**Task directions**
Lines from the beginning of the entries up to and including the one with "generation, [asyncio.sleep], file" must be duplicated word for word; leave out all others.

**Collected data entries**

(** * Task orchestration and agent lifecycle of the n8n deployment project

    A shallow embedding of [src/agents/base_agent.py] (the [BaseAgent]
    lifecycle), [src/agents/orchestrator.py] (the [DevOpsOrchestrator]) and
    of the request validation of [src/ai_devops_orchestrator.py], together
    with the properties of the specification that were checked against it.

    Python objects are mutated in place and methods raise; the embedding
    threads an explicit state through a small state-and-exception monad.
    State changes made before an exception is raised are kept, as in
    Python.  Wall-clock time, uuid generation, [asyncio.sleep], file
    writes and the agents' capabilities are operations of an abstract host
    environment ([Host]), so every theorem holds for all their behaviours.
    [asyncio.gather] is modelled by running the coroutines to completion
    one after the other, in creation order. *)

From Stdlib Require Import String Ascii DecimalString QArith.
From stdpp Require Import base option list gmap strings.

Local Open Scope string_scope.
Local Open Scope nat_scope.
Local Open Scope list_scope.
Local Open Scope stdpp_scope.

(** ** Python exceptions and the state-and-exception monad *)

Inductive ExcClass :=
  | PyException | PyValueError | PyKeyError
  | PyZeroDivisionError | PyNotImplementedError | PyOSError.

(** An instance of (a subclass of) Python's [Exception]; [exn_str] is
    [str(e)]. *)
Record exn := Exn { exn_class : ExcClass; exn_str : string }.

Inductive Exc (A : Type) :=
  | Raise (e : exn)
  | Return (a : A).
Arguments Raise {A} e.
Arguments Return {A} a.

Definition M (S A : Type) : Type := S → Exc A * S.

Global Instance M_ret {S} : MRet (M S) := λ A a s, (Return a, s).
Global Instance M_bind {S} : MBind (M S) := λ A B k m s,
  match m s with
  | (Raise e, s') => (Raise e, s')
  | (Return a, s') => k a s'
  end.

Definition raise {S A} (e : exn) : M S A := λ s, (Raise e, s).
Definition get {S} : M S S := λ s, (Return s, s).
Definition gets {S A} (f : S → A) : M S A := λ s, (Return (f s), s).
Definition modify {S} (f : S → S) : M S unit := λ s, (Return tt, f s).

(** [try: body except Exception as e: handler e] *)
Definition try_except {S A} (body : M S A) (handler : exn → M S A) : M S A :=
  λ s, match body s with
       | (Raise e, s') => handler e s'
       | (Return a, s') => (Return a, s')
       end.

(** [try: body finally: cleanup]; the cleanup code of this program never
    raises, so it is a state update. *)
Definition try_finally {S A} (body : M S A) (cleanup : S → S) : M S A :=
  λ s, let '(r, s') := body s in (r, cleanup s').

(** Python truthiness of a possibly absent string ([None] and the empty
    string are falsy). *)
Definition truthy (o : option string) : bool :=
  match o with
  | Some s => negb (String.eqb s "")
  | None => false
  end.

(** [s.lower()] on ASCII letters. *)
Definition lower_ascii (c : ascii) : ascii :=
  let n := nat_of_ascii c in
  if (65 <=? n) && (n <=? 90) then ascii_of_nat (n + 32) else c.

Fixpoint lower (s : string) : string :=
  match s with
  | EmptyString => EmptyString
  | String c s' => String (lower_ascii c) (lower s')
  end.

(** [needle in hay] on strings. *)
Fixpoint is_substring (needle hay : string) : bool :=
  String.prefix needle hay ||
  match hay with
  | EmptyString => false
  | String _ hay' => is_substring needle hay'
  end.

(** Insertion-ordered dictionaries whose order is observed ([d[k] = v],
    [d.get(k)], [list(d.keys())]). *)
Fixpoint dict_set {V} (k : string) (v : V) (d : list (string * V)) : list (string * V) :=
  match d with
  | [] => [(k, v)]
  | (k', v') :: d' => if String.eqb k' k then (k, v) :: d' else (k', v') :: dict_set k v d'
  end.

Fixpoint dict_get {V} (k : string) (d : list (string * V)) : option V :=
  match d with
  | [] => None
  | (k', v') :: d' => if String.eqb k' k then Some v' else dict_get k d'
  end.

Definition str_of_nat (n : nat) : string := NilZero.string_of_uint (Nat.to_uint n).

(** [repr] of a list of strings, as an f-string prints it (strings without
    quote characters). *)
Definition repr_str (s : string) : string := "'" +:+ s +:+ "'".
Definition repr_list (l : list string) : string :=
  "[" +:+ String.concat ", " (repr_str <$> l) +:+ "]".

(** ** The host environment *)

(** A deployment request as the orchestrator reads it: every key may be
    absent.  The orchestrator reads domain, email, project_name,
    client_name, server_ip, cloudflare_token and deployment_id with
    [request.get(key)], so that for these [None] stands for a key that is
    absent or holds [None] alike.  It reads services, ssh_credentials and
    configuration with a default and uses what it gets as a list or a
    dictionary: for these [None] is an absent key, and a key that holds
    [None] is not a request of this type. *)
Record Request := {
  rq_domain : option string;
  rq_email : option string;
  rq_project_name : option string;
  rq_client_name : option string;
  rq_server_ip : option string;
  rq_ssh_credentials : option (list (string * string));
  rq_cloudflare_token : option string;
  rq_services : option (list string);
  rq_configuration : option (list (string * string));
  rq_deployment_id : option string;
}.

(** Values of the parameter dictionaries built by the orchestrator. *)
Inductive PyVal :=
  | VNone
  | VBool (b : bool)
  | VStr (s : string)
  | VStrList (l : list string)
  | VDict (d : list (string * string))
  | VRequest (r : Request).

Definition Params := list (string * PyVal).

Class Host := {
  World : Type;
  (** Python numbers as [time.time()] and the metrics use them. *)
  Num : Type;
  (** What a capability returns. *)
  Value : Type;
  num_of_nat : nat → Num;
  nadd : Num → Num → Num;
  nsub : Num → Num → Num;
  nmul : Num → Num → Num;
  (** true division, only used with a divisor that is not zero *)
  ndiv : Num → Num → Num;
  nmin : Num → Num → Num;
  is_zero : Num → bool;
  time_time : World → Num * World;
  datetime_now_iso : World → string;
  asyncio_sleep : nat → World → World;
  uuid4 : World → string * World;
  (** [open(path, 'w')] followed by [json.dump] *)
  write_json : string → World → Exc unit * World;
}.

(** [a / b] with Python's [ZeroDivisionError]. *)
Definition py_div `{Host} {S} (a b : Num) : M S Num :=
  if is_zero b then raise (Exn PyZeroDivisionError "float division by zero")
  else mret (ndiv a b).

(** [sum(...)] starts from the integer [0]. *)
Definition py_sum `{Host} (l : list Num) : Num := foldl nadd (num_of_nat 0) l.

(** ** base_agent.py: data *)

Inductive AgentStatus :=
  | IDLE | PLANNING | EXECUTING | VALIDATING | REPORTING | COMPLETED | FAILED | WAITING.

Global Instance AgentStatus_eq_dec : EqDecision AgentStatus.
Proof. solve_decision. Defined.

**Written answer**
(** * Task orchestration and agent lifecycle of the n8n deployment project

    A shallow embedding of [src/agents/base_agent.py] (the [BaseAgent]
    lifecycle), [src/agents/orchestrator.py] (the [DevOpsOrchestrator]) and
    of the request validation of [src/ai_devops_orchestrator.py], together
    with the properties of the specification that were checked against it.

    Python objects are mutated in place and methods raise; the embedding
    threads an explicit state through a small state-and-exception monad.
    State changes made before an exception is raised are kept, as in
    Python.  Wall-clock time, uuid generation, [asyncio.sleep], file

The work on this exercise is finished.